Today, hearing loss is treated with hearing aids and implants, and comes with accessories, job support, and other social support initiatives. Gene therapy offers the potential for a one-time treatment with broad health, social and economic benefits, allowing patients to be treated before the additional effects of hearing loss develop and minimizing reliance on hearing aids and implants.

With advances in hearing loss research, there are many reasons to remain optimistic. Professor Christine Petit and her team at the Pasteur Institute in Paris, were the first to decipher the molecular physiology of the auditory system, based on identifying the genes responsible for the early form of deafness in humans. Professor Petit’s current work places focus on understanding the cellular and molecular mechanisms underlying sound processing in the auditory system, to identify defects in these processes that cause hearing loss, and to prevent and treat these defects.

The long-term value provided by gene therapy for the inner ear includes the potential for a reasonable price, especially since the cochlea is a small organ and only small doses are required.

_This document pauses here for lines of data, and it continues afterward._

(* ===== verification/Parser.v ===== *)
(** * The state of the parser (the static variables of src/parser/*.c)

    A grammar rule consumes tokens, changes the symbols, types and flow graphs
    ([parser] of Cfg), and uses a few variables of its file.  Where the tokens
    come from is an interface that the preprocessor implements. *)

From stdpp Require Import base list gmap numbers strings.
From Stdlib Require Import ZArith Lia.
From S2P Require Import Prelude VmInstr CType CArith Strings Symbol Typetree Symtab Token Ir Cfg.

Local Open Scope Z_scope.

(** ** Tokens *)

(** [next] and [peekn] of preprocess.c. *)
Class TokenSource (T : Type) : Type := {
  src_next : T → outcome (T * token);
  src_peekn : T → nat → outcome (T * token)
}.

(** What the grammar relies on: while the tokens [l] are served, [next] and
    [peekn] return them. *)
Class TokensServed (T : Type) `{TokenSource T} : Type := {
  serves : T → list token → Prop;
  next_served s t l : serves s (t :: l) → ∃ s', src_next s = Ok (s', t) ∧ serves s' l;
  peekn_served s l n t : serves s l → l !! n = Some t → ∃ s', src_peekn s (S n) = Ok (s', t) ∧ serves s' l
}.

(** A list of tokens, [END] behind its last. *)
#[export] Instance list_source : TokenSource (list token) := {
  src_next l := match l with t :: l => Ok (l, t) | [] => Ok ([], basic END) end;
  src_peekn l n := Ok (l, default (basic END) (l !! (n - 1)%nat))
}.
#[export] Program Instance list_served : TokensServed (list token) := {
  serves s l := l `prefix_of` s
}.
Next Obligation. intros s t l [k ->]. exists (l ++ k). split; [done|by exists k]. Qed.
Next Obligation.
  intros s l n t Hs Hl. exists s. split; [|done]. cbn [src_peekn list_source].
  replace (S n - 1)%nat with n by lia. by rewrite (prefix_lookup_Some l s n t Hl Hs).
Qed.

(** ** The state *)

(** [struct switch_case] without its link, and [struct switch_context]. *)
Record switch_case : Set := SwitchCase { sc_label : bref; sc_value : var }.
Record switch_context : Set := SwitchContext {
  default_label : option bref;
  sw_cases : list switch_case;
  sw_sorted : list switch_case
}.

(** [args] and [max_depth] of expression.c: the lists that were allocated and
    how many are in use; [break_target], [continue_target] and
    [switch_context] of statement.c; [inititializer_blocks]; [global_offset]
    of symtab.c; the number of errors; the [def] of [parse]. *)
Record statics : Type := Statics {
  args_lists : list (list expression);
  args_length : nat;
  max_depth : nat;
  break_target : option bref;
  continue_target : option bref;
  current_switch : option switch_context;
  initializer_blocks : list bref;
  global_offset : Z;
  context_errors : Z;
  parsed : option defref
}.
Definition statics_start : statics := Statics [] 0 0 None None None [] 0 0 None.

Definition st_set_args (l : list (list expression)) (n m : nat) (s : statics) : statics :=
  Statics l n m (break_target s) (continue_target s) (current_switch s) (initializer_blocks s)
    (global_offset s) (context_errors s) (parsed s).
Definition st_set_break (b : option bref) (s : statics) : statics :=
  Statics (args_lists s) (args_length s) (max_depth s) b (continue_target s) (current_switch s)
    (initializer_blocks s) (global_offset s) (context_errors s) (parsed s).
Definition st_set_continue (b : option bref) (s : statics) : statics :=
  Statics (args_lists s) (args_length s) (max_depth s) (break_target s) b (current_switch s)
    (initializer_blocks s) (global_offset s) (context_errors s) (parsed s).
Definition st_set_switch (c : option switch_context) (s : statics) : statics :=
  Statics (args_lists s) (args_length s) (max_depth s) (break_target s) (continue_target s) c
    (initializer_blocks s) (global_offset s) (context_errors s) (parsed s).
Definition st_set_initializers (l : list bref) (s : statics) : statics :=
  Statics (args_lists s) (args_length s) (max_depth s) (break_target s) (continue_target s)
    (current_switch s) l (global_offset s) (context_errors s) (parsed s).
Definition st_set_global (o : Z) (s : statics) : statics :=
  Statics (args_lists s) (args_length s) (max_depth s) (break_target s) (continue_target s)
    (current_switch s) (initializer_blocks s) o (context_errors s) (parsed s).
Definition st_add_error (s : statics) : statics :=
  Statics (args_lists s) (args_length s) (max_depth s) (break_target s) (continue_target s)
    (current_switch s) (initializer_blocks s) (global_offset s) (context_errors s + 1) (parsed s).
Definition st_set_parsed (d : option defref) (s : statics) : statics :=
  Statics (args_lists s) (args_length s) (max_depth s) (break_target s) (continue_target s)
    (current_switch s) (initializer_blocks s) (global_offset s) (context_errors s) d.

Record front (T : Type) : Type := Front { fr_source : T; fr_parser : parser; fr_statics : statics }.
Arguments Front {T} _ _ _.
Arguments fr_source {T} _.
Arguments fr_parser {T} _.
Arguments fr_statics {T} _.

(** ** Computations of the grammar *)

Definition P (T A : Type) : Type := front T → outcome (front T * A).
#[export] Instance P_ret {T} : MRet (P T) := λ A a s, Ok (s, a).
#[export] Instance P_bind {T} : MBind (P T) := λ A B f m s, '(s, a) ← m s; f a s.

(** A computation on the graphs, symbols and types. *)
Definition ev {T A} (m : E A) : P T A := λ s,
  '(p, a) ← m (fr_parser s); Ok (Front (fr_source s) p (fr_statics s), a).
Definition get_statics {T} : P T statics := λ s, Ok (s, fr_statics s).
Definition change_statics {T} (f : statics → statics) : P T unit := λ s,
  Ok (Front (fr_source s) (fr_parser s) (f (fr_statics s)), tt).
(** [error] without [exit]. *)
Definition report_error {T} : P T unit := change_statics st_add_error.
Definition stop {T A} (msg : string) : P T A := ev (fail msg).
Definition stuck {T A} : P T A := ev (lift (Undef "not enough fuel")).
Definition ensure {T} (b : bool) : P T unit := ev (assert b).

Section tokens.
Context {T : Type} `{TokenSource T}.

Definition next : P T token := λ s,
  '(x, t) ← src_next (fr_source s); Ok (Front x (fr_parser s) (fr_statics s), t).
Definition peekn (n : nat) : P T token := λ s,
  '(x, t) ← src_peekn (fr_source s) n; Ok (Front x (fr_parser s) (fr_statics s), t).
Definition peek : P T token := peekn 1.
(** [peek().token] and [peekn(2).token]. *)
Definition peek_type : P T token_type := t ← peek; mret (tk_token t).
Definition peek2_type : P T token_type := t ← peekn 2; mret (tk_token t).
Definition at_type (ty : token_type) : P T bool := t ← peek; mret (is_tok ty t).

Definition consume (ty : token_type) : P T token :=
  t ← next; if is_tok ty t then mret t else stop "Unexpected token.".
Definition skip (ty : token_type) : P T unit := _ ← consume ty; mret tt.
(** The name of a token. *)
Definition name_of (t : token) : P T kstring := ev (lift (tok_string t)).

End tokens.

(** ** Symbols *)

Section symbols.
Context (depth : nat).

Definition lookup_symbol (id : nsid) (name : kstring) : E (option symref) := on_symbols (λ s, sym_lookup s id name).
Definition add_symbol (id : nsid) (name : kstring) (t : ctype) (st : symtype) (lk : linkage) (dt : decltype) : E symref :=
  on_symbols (λ s, sym_add depth s id name t st lk dt).
Definition on_scopes (f : symtab → outcome symtab) : E unit := on_symbols (λ s, s ← f s; Ok (s, tt)).
Definition open_scope (id : nsid) : E unit := on_scopes (λ s, push_scope s id).
Definition close_scope (id : nsid) : E unit := on_scopes (λ s, pop_scope s id).
Definition scope_depth (id : nsid) : E Z := λ p, d ← current_scope_depth (ns_of (ps_tab p) id); Ok (p, d).
Definition change_symbol (r : symref) (f : symbol → symbol) : E unit :=
  y ← the_symbol (Some r); update (λ p, ps_set_tab (put_sym r (f y) (ps_tab p)) p).
Definition change_types (f : typetab → outcome typetab) : E unit := new_type (λ ts, ts ← f ts; Ok (ts, tt)).

(** The symbol of a name, if it is a type. *)
Definition get_typedef (name : kstring) : E (option ctype) :=
  tag ← lookup_symbol NS_IDENT name;
  match tag with
  | None => mret None
  | Some _ =>
    y ← the_symbol tag;
    mret (if bool_decide (sym_symtype y = SYM_TYPEDEF) then Some (sym_type y) else None)
  end.

End symbols.

Definition with_value (v : symvalue) (y : symbol) : symbol :=
  Symbol (Symbol.sym_name y) (sym_type y) (sym_symtype y) (sym_linkage y) (sym_referenced y) (sym_slot y)
    (sym_index y) (sym_n y) (sym_depth y) (sym_stack_offset y) (sym_global_offset y) v.
Definition with_global_offset (o : Z) (y : symbol) : symbol :=
  Symbol (Symbol.sym_name y) (sym_type y) (sym_symtype y) (sym_linkage y) (sym_referenced y) (sym_slot y)
    (sym_index y) (sym_n y) (sym_depth y) (sym_stack_offset y) o (sym_value y).
(** [value.constant.i] and [value.label]; a new symbol is all zero. *)
Definition constant_value (y : symbol) : outcome Z :=
  match sym_value y with
  | NoValue => Ok 0
  | ConstantValue c => Ok (wrap_s 64 c)
  | _ => Undef "inactive member of a union"
  end.
Definition label_value (y : symbol) : outcome (option bref) :=
  match sym_value y with
  | NoValue => Ok None
  | LabelValue b => Ok (Some b)
  | _ => Undef "inactive member of a union"
  end.

(** [get_global_variable_size] and [add_global_variable_size]. *)
Definition allocate_global {T} (depth : nat) (r : symref) : P T unit :=
  y ← ev (the_symbol (Some r));
  if sym_global_offset y <? 0 then
    st ← get_statics;
    _ ← ev (change_symbol r (with_global_offset (global_offset st)));
    n ← ev (on_types (λ ts, size_of depth ts (sym_type y)));
    let size := wrap_s 32 n in
    if 0 <? size then
      o ← ev (lift (c_result I32 (global_offset st + pad8 size)));
      change_statics (st_set_global o)
    else mret tt
  else mret tt.

(** ** The rules that call each other

    A rule calls those of the files before it and its own helpers directly;
    the calls that close a cycle go through this record, which Grammar ties.
    [option] stands for a pointer that may be [NULL]: a definition, a block, the
    place for a name, or for the length of a [static] array parameter; a place
    is passed with its contents and returned with the new ones. *)

(** What [declaration_specifiers] returns: the type, the storage class ([None]
    for ['$']), and the other two flags. *)
Record specifiers : Set := Specifiers {
  sp_type : ctype;
  sp_storage : option token_type;
  sp_inline : bool;
  sp_register : bool
}.
Record declared : Set := Declared {
  dc_block : option bref;
  dc_type : ctype;
  dc_name : option kstring;
  dc_length : option Z
}.

Record grammar (T : Type) : Type := Grammar {
  g_cast_expression : option defref → bref → P T bref;
  g_unary_expression : option defref → bref → P T bref;
  g_logical_and_expression : option defref → bref → P T bref;
  g_logical_or_expression : option defref → bref → P T bref;
  g_conditional_expression : option defref → bref → P T bref;
  g_assignment_expression : option defref → bref → P T bref;
  g_expression : option defref → bref → P T bref;
  g_initializer : option defref → bref → symref → P T bref;
  g_initialize_member : option defref → bref → bref → var → P T bref;
  g_initialize_object : option defref → bref → bref → var → P T bref;
  g_declaration_specifiers : bool → bool → bool → P T specifiers;
  g_array_declarator : option defref → option bref → ctype → option Z → P T declared;
  g_parameter_declarator : option defref → option bref → ctype → option kstring → option Z → P T declared;
  g_declaration : option defref → option bref → P T (option bref);
  g_statement : option defref → bref → P T bref;
  g_block : option defref → bref → P T bref
}.
Arguments Grammar {T}.
Arguments g_cast_expression {T} _ _ _.
Arguments g_unary_expression {T} _ _ _.
Arguments g_logical_and_expression {T} _ _ _.
Arguments g_logical_or_expression {T} _ _ _.
Arguments g_conditional_expression {T} _ _ _.
Arguments g_assignment_expression {T} _ _ _.
Arguments g_expression {T} _ _ _.
Arguments g_initializer {T} _ _ _ _.
Arguments g_initialize_member {T} _ _ _ _ _.
Arguments g_initialize_object {T} _ _ _ _ _.
Arguments g_declaration_specifiers {T} _ _ _ _.
Arguments g_array_declarator {T} _ _ _ _ _.
Arguments g_parameter_declarator {T} _ _ _ _ _ _.
Arguments g_declaration {T} _ _ _.
Arguments g_statement {T} _ _ _.
Arguments g_block {T} _ _ _.

Definition stuck_grammar {T} : grammar T :=
  Grammar (λ _ _, stuck) (λ _ _, stuck) (λ _ _, stuck) (λ _ _, stuck) (λ _ _, stuck) (λ _ _, stuck)
    (λ _ _, stuck) (λ _ _ _, stuck) (λ _ _ _ _, stuck) (λ _ _ _ _, stuck) (λ _ _ _, stuck)
    (λ _ _ _ _, stuck) (λ _ _ _ _ _, stuck) (λ _ _, stuck) (λ _ _, stuck) (λ _ _, stuck).

(** A pointer that is dereferenced. *)
Definition non_null {T A} (o : option A) : P T A :=
  ev (lift (match o with Some a => Ok a | None => Undef "null pointer" end)).

(** The first tokens of a type name: [FIRST(type_qualifier)] and
    [FIRST(type_specifier)]. *)
Definition first_type_qualifier (t : token_type) : bool :=
  match t with CONST | VOLATILE => true | _ => false end.
Definition first_type_specifier (t : token_type) : bool :=
  match t with
  | VOID | BOOL | CHAR | SHORT | INT | LONG | FLOAT | DOUBLE | SIGNED | UNSIGNED | STRUCT | UNION | ENUM => true
  | _ => false
  end.
Definition first_type_name (t : token_type) : bool := first_type_qualifier t || first_type_specifier t.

Since hair cells do not regenerate in the inner ear, this further strengthens gene therapy as an optimal therapeutic agent. Regulators are also becoming increasingly comfortable with gene therapy with several now approved in the US, EU and Asia for eye disease, which has strong parallels to ear from a developmental perspective.

As a scientific community, we have the potential to change the lives of patients living with hearing loss and help them live lives of limitless connection by setting new standards of care through the imminent breakthrough of gene therapy.